11. De heffingsambtenaar heeft aannemelijk gemaakt dat ook met de overige (geringe) verschillen tussen de woning en de vergelijkingsobjecten voldoende rekening is gehouden. Uit de (toelichting bij de) taxatiematrix die door de heffingsambtenaar in beroep is ingebracht, is inzichtelijk dat er geen onderlinge verschillen zijn in inhoud, bouwjaar of KOUDV-factoren. Uit de door de heffingsambtenaar ingebrachte grondstaffel blijkt dat de percelen zijn gewaardeerd naar deze staffel. Omdat er nauwelijks onderlinge verschillen qua perceeloppervlakte zijn, zijn alle percelen voor dezelfde prijs per m² gewaardeerd. Tot slot is inzichtelijk dat de verkoopprijzen van de vergelijkingsobjecten zijn geïndexeerd naar de waardepeildatum. Uit de (gecorrigeerde) prijs per m³ die uit de matrix van de heffingsambtenaar blijkt, stelt de rechtbank vast dat de prijs per m³ van de woning van eiser op het gemiddelde van de drie vergelijkingsobjecten ligt. Dit leidt de rechtbank tot de conclusie dat de heffingsambtenaar in de op hem rustende bewijslast is geslaagd. De rechtbank is om die reden van oordeel dat de door de heffingsambtenaar voor de woning per waardepeildatum 1 januari 2020 vastgestelde waarde van € 375.000 niet te hoog is.
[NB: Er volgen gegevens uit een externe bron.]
(** * jelease: the webhook handler of the newreleases.io to Jira connector

    A shallow embedding of [main.go] (the [Release] type, [IssueSummary],
    [JiraIssue], [handlePostWebhook] and the configuration loading of
    [run]) and of [pkg/config/template.go] ([Template.Render]), together
    with the properties of the reconciliation the handler performs.

    The handler talks to three collaborators: the HTTP response writer,
    the logger and the Jira client.  Every call to one of them is
    recorded, in program order, in a trace; the answers of the Jira client
    are given by an oracle (a record of functions), as the handler calls
    each service at most once per request.  A nil pointer dereference
    ends the handler with a panic. *)

From Stdlib Require Import ZArith String Ascii.
From stdpp Require Import base option list strings gmap.

Set Warnings "-register-all".

Local Open Scope string_scope.
Local Open Scope Z_scope.
Local Open Scope list_scope.

(** ** Go's [time.Time], as far as [Before] looks at it *)

Module time.

(** A wall-clock instant without monotonic reading (what a timestamp
    parsed from JSON is): seconds since the epoch and nanoseconds within
    the second. *)
Record Time : Type := mkTime { sec : Z; nsec : Z }.

(** [var t time.Time]. *)
Definition zero : Time := mkTime 0 0.

(** [t.Before(u)]: [ts < us || ts == us && t.nsec() < u.nsec()]. *)
Definition Before (t u : Time) : bool :=
  (sec t <? sec u) || ((sec t =? sec u) && (nsec t <? nsec u)).

End time.

(** ** Go's [strings] and [fmt], as far as the program uses them *)

Module strings.

(** [strings.Join(elems, sep)]. *)
Fixpoint Join (elems : list string) (sep : string) : string :=
  match elems with
  | [] => ""
  | [e] => e
  | e :: rest => e +:+ sep +:+ Join rest sep
  end.

End strings.

Module fmt.

Section Sprintf.

(** [strconv.Quote], which renders a string operand of the verb [%q].
    It is a function of Go's Unicode tables and stays a parameter. *)
Variable Quote : string -> string.

(** One string operand under the verb [verb]: [%v] and [%s] print the
    string itself, [%q] its quoted form, another verb Go's bad-verb
    notice.  Flags, widths and the hexadecimal verbs are not modelled:
    the program uses none. *)
Definition operand (verb : ascii) (x : string) : string :=
  if (verb =? "v")%char || (verb =? "s")%char then x
  else if (verb =? "q")%char then Quote x
  else "%!" +:+ String verb ("(string=" +:+ x +:+ ")").

(** [fmt.Sprintf(format, a...)] on string operands. *)
Fixpoint Sprintf (format : string) (a : list string) : string :=
  match format with
  | EmptyString =>
      match a with
      | [] => ""
      | _ => "%!(EXTRA " +:+ strings.Join ((fun x => "string=" +:+ x) <$> a) ", " +:+ ")"
      end
  | String c rest =>
      if (c =? "%")%char then
        match rest with
        | EmptyString => "%!(NOVERB)"
        | String verb rest' =>
            if (verb =? "%")%char then String "%" (Sprintf rest' a)
            else
              match a with
              | [] => "%!" +:+ String verb ("(MISSING)" +:+ Sprintf rest' [])
              | x :: a' => operand verb x +:+ Sprintf rest' a'
              end
        end
      else String c (Sprintf rest a)
  end.

End Sprintf.

End fmt.

(** ** JSON values, as [encoding/json] scans them *)

Module json.

Inductive Value : Type :=
| Null
| Bool (b : bool)
| Number (literal : string)
| Str (s : string)
| Array (elems : list Value)
| Object (members : list (string * Value)).

(** ASCII upper-casing of one byte. *)
Definition upper (c : ascii) : ascii :=
  let n := N_of_ascii c in
  if ((97 <=? n) && (n <=? 122))%N then ascii_of_N (n - 32) else c.

(** [foldName]: the key under which the decoder looks a member name up
    when no field matches it exactly.  ASCII letters are upper-cased; the
    two runes outside ASCII whose simple case folding reaches an ASCII
    letter, U+017F (bytes 197 191) and U+212A (bytes 226 132 170), become
    [S] and [K].  Every other rune folds to a rune outside ASCII and its
    bytes are kept: the model agrees with Go's on whether a name folds to
    the folded name of an ASCII field. *)
Fixpoint foldName (s : string) : string :=
  match s with
  | EmptyString => EmptyString
  | String c rest =>
      match rest with
      | String c2 rest2 =>
          if ((c =? "197") && (c2 =? "191"))%char then String "S" (foldName rest2)
          else
            match rest2 with
            | String c3 rest3 =>
                if ((c =? "226") && (c2 =? "132") && (c3 =? "170"))%char
                then String "K" (foldName rest3)
                else String (upper c) (foldName rest)
            | EmptyString => String (upper c) (foldName rest)
            end
      | EmptyString => String (upper c) (foldName rest)
      end
  end.

(** Whether the member name [key] selects the struct field tagged
    [name]: exactly, or else after folding. *)
Definition selects (key name : string) : bool :=
  String.eqb key name || String.eqb (foldName key) (foldName name).

End json.

(** ** Go's [io] and [net/http], as far as the handler uses them *)

(** A Go [error], by its message. *)
Abbreviation error := string (only parsing).

Module io.

(** A reader, by what reading it to the end yields. *)
Record Reader : Type := mkReader { data : string; err : option error }.

(** [io.ReadAll(r)]. *)
Definition ReadAll (r : Reader) : string * option error := (data r, err r).

End io.

Module http.

Definition MethodPost : string := "POST".
Definition StatusOK : Z := 200.
Definition StatusBadRequest : Z := 400.
Definition StatusMethodNotAllowed : Z := 405.
Definition StatusInternalServerError : Z := 500.

(** [http.StatusText(code)], for the codes above; Go answers the empty
    string for a code it does not know. *)
Definition StatusText (code : Z) : string :=
  if code =? 200 then "OK"
  else if code =? 400 then "Bad Request"
  else if code =? 405 then "Method Not Allowed"
  else if code =? 500 then "Internal Server Error"
  else "".

(** An inbound request: its method and its body.  The body is the first
    JSON value the decoder scans on the stream, [None] when the stream is
    empty or is not well-formed JSON. *)
Record Request : Type := mkRequest { Method : string; Body : option json.Value }.

End http.

(** ** The go-jira client *)

Module jira.

(** [jira.IssueFields], the fields the program reads or writes.
    [Project.Key] and [Type.Name] are fields of embedded structs;
    [Status] is a pointer to a struct with a [Name]. *)
Record IssueFields : Type := mkIssueFields {
  Description : string;
  Project_Key : string;
  Type_Name : string;
  Status : option string;
  Labels : list string;
  Summary : string;
  Created : time.Time
}.

(** [jira.Issue].  [Fields] is a pointer in go-jira; an issue that the
    tracker's search returns, and one that [JiraIssue] builds, carries its
    fields, and the record holds them directly. *)
Record Issue : Type := mkIssue { ID : string; Key : string; Fields : IssueFields }.

(** [jira.Response]: the HTTP response of the tracker, of which the
    handler reads the body. *)
Record Response : Type := mkResponse { Body : io.Reader }.

(** The three services of the client the handler calls, as Go types them:
    [Issue.Search] answers a slice of issues, a pointer to the response
    and an error; [Issue.Create] a pointer to the new issue, a pointer to
    the response and an error; [Issue.UpdateIssue] a pointer to the
    response and an error.  A pointer that is nil is [None]. *)
Record Client : Type := mkClient {
  Search : string -> list Issue * option Response * option error;
  Create : Issue -> option Issue * option Response * option error;
  UpdateIssue : string -> json.Value -> option Response * option error
}.

End jira.

(** ** The handler's effects *)

(** An operand of a log line. *)
Inductive LogArg : Type :=
| AStr (s : string)
| AInt (n : Z)
| AErr (e : error)
| ABytes (b : string)
| ABody (b : option json.Value).

(** One call to a collaborator. *)
Inductive Event : Type :=
| Ev_http_Error (msg : string) (code : Z)
| Ev_Printf (format : string) (a : list LogArg)
| Ev_Search (jql : string)
| Ev_Create (issue : jira.Issue)
| Ev_UpdateIssue (issueID : string) (data : json.Value).

(** How a computation ends: it returns, or it panics. *)
Inductive Outcome (A : Type) : Type :=
| Done (a : A)
| Panic (msg : string).
Arguments Done {A} a.
Arguments Panic {A} msg.

(** A computation of the handler: the calls it made, in order, and how
    it ended. *)
Definition Handler (A : Type) : Type := list Event * Outcome A.

Definition ret {A} (a : A) : Handler A := ([], Done a).

Definition bind {A B} (m : Handler A) (k : A -> Handler B) : Handler B :=
  match m with
  | (t, Done a) => let '(t', o) := k a in ((t ++ t')%list, o)
  | (t, Panic msg) => (t, Panic msg)
  end.

Notation "x <- m ;; k" := (bind m (fun x => k))
  (at level 100, m at next level, right associativity).
Notation "m ;;; k" := (bind m (fun _ => k))
  (at level 100, right associativity).

Definition emit (e : Event) : Handler unit := ([e], Done tt).

(** Following a pointer: a nil pointer panics. *)
Definition deref {A} (p : option A) : Handler A :=
  match p with
  | Some a => ret a
  | None => ([], Panic "invalid memory address or nil pointer dereference")
  end.

Definition http_Error (msg : string) (code : Z) : Handler unit :=
  emit (Ev_http_Error msg code).

Definition logger_Printf (format : string) (a : list LogArg) : Handler unit :=
  emit (Ev_Printf format a).

(** A log line as an event. *)
Definition logged (line : string * list LogArg) : Event := Ev_Printf line.1 line.2.

(** The trace of a computation and the calls of each kind in it. *)
Definition trace {A} (h : Handler A) : list Event := h.1.

Definition outcome {A} (h : Handler A) : Outcome A := h.2.

Definition searches (t : list Event) : list string :=
  omap (fun e => match e with Ev_Search q => Some q | _ => None end) t.

Definition creates (t : list Event) : list jira.Issue :=
  omap (fun e => match e with Ev_Create i => Some i | _ => None end) t.

Definition updates (t : list Event) : list (string * json.Value) :=
  omap (fun e => match e with Ev_UpdateIssue k d => Some (k, d) | _ => None end) t.

Definition errors (t : list Event) : list Z :=
  omap (fun e => match e with Ev_http_Error _ c => Some c | _ => None end) t.

(** The status the client of the webhook receives: the first status
    written, 200 when the handler returns without writing one, and none
    when the handler panics (the server then drops the connection). *)
Definition status (h : Handler unit) : option Z :=
  match outcome h with
  | Done _ => Some (default http.StatusOK (head (errors (trace h))))
  | Panic _ => None
  end.

(** ** [main.go] *)

(** [Config]: the configuration values from the environment. *)
Record Config : Type := mkConfig {
  Port : string;
  JiraUrl : string;
  JiraUser : string;
  JiraToken : string;
  Project : string;
  DefaultStatus : string;
  AddLabels : list string
}.

(** [Release]: the object unmarshalled from the webhook. *)
Module Release.
Record t : Type := mk { Provider : string; Project : string; Version : string }.
Definition zero : t := mk "" "" "".
End Release.

(** The line feed that Go writes as a backslash followed by n. *)
Definition LF : string := String "010" EmptyString.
12. Eiser heeft in beroep een waarde van € 348.000 bepleit, maar heeft deze bepleite waarde niet onderbouwd met een taxatierapport. Wel heeft eiser toegelicht dat hij tot deze waarde is gekomen door uit te gaan van het taxatierapport van de heffingsambtenaar, maar dan inclusief de -in de ogen van eiser- juiste correctie voor afnemend grensnut door middel van de wortelformule. De rechtbank overweegt dat eiser de door hem bepleite waarde hiermee niet aannemelijk heeft gemaakt. Zoals de rechtbank onder punt 10 al heeft overwogen, heeft de heffingsambtenaar in dat taxatierapport al rekening gehouden met het afnemend grensnut. Daar nogmaals rekening mee houden op de door eiser voorgestane wijze zou leiden tot een dubbele correctie.
13. Het voorgaande leidt ertoe dat het beroep van eiser ongegrond is. Voor een proceskostenvergoeding bestaat geen aanleiding. Evenmin bestaat aanleiding voor een immateriële schadevergoeding wegens het overschrijden van de redelijke termijn, zoals door eiser is verzocht. De redelijke termijn is voor zaken die, zoals deze, uit een bezwaarschriftprocedure en één rechterlijk instantie bestaan, in beginsel niet overschreden als de gehele procedure niet langer dan twee jaar duurt. Het bezwaarschrift van eiser is op 9 april 2021 door de heffingsambtenaar ontvangen. De uitspraak van deze rechtbank is heden gedaan, 6 februari 2023. Dat betekent dat de termijn van twee jaar niet is overschreden.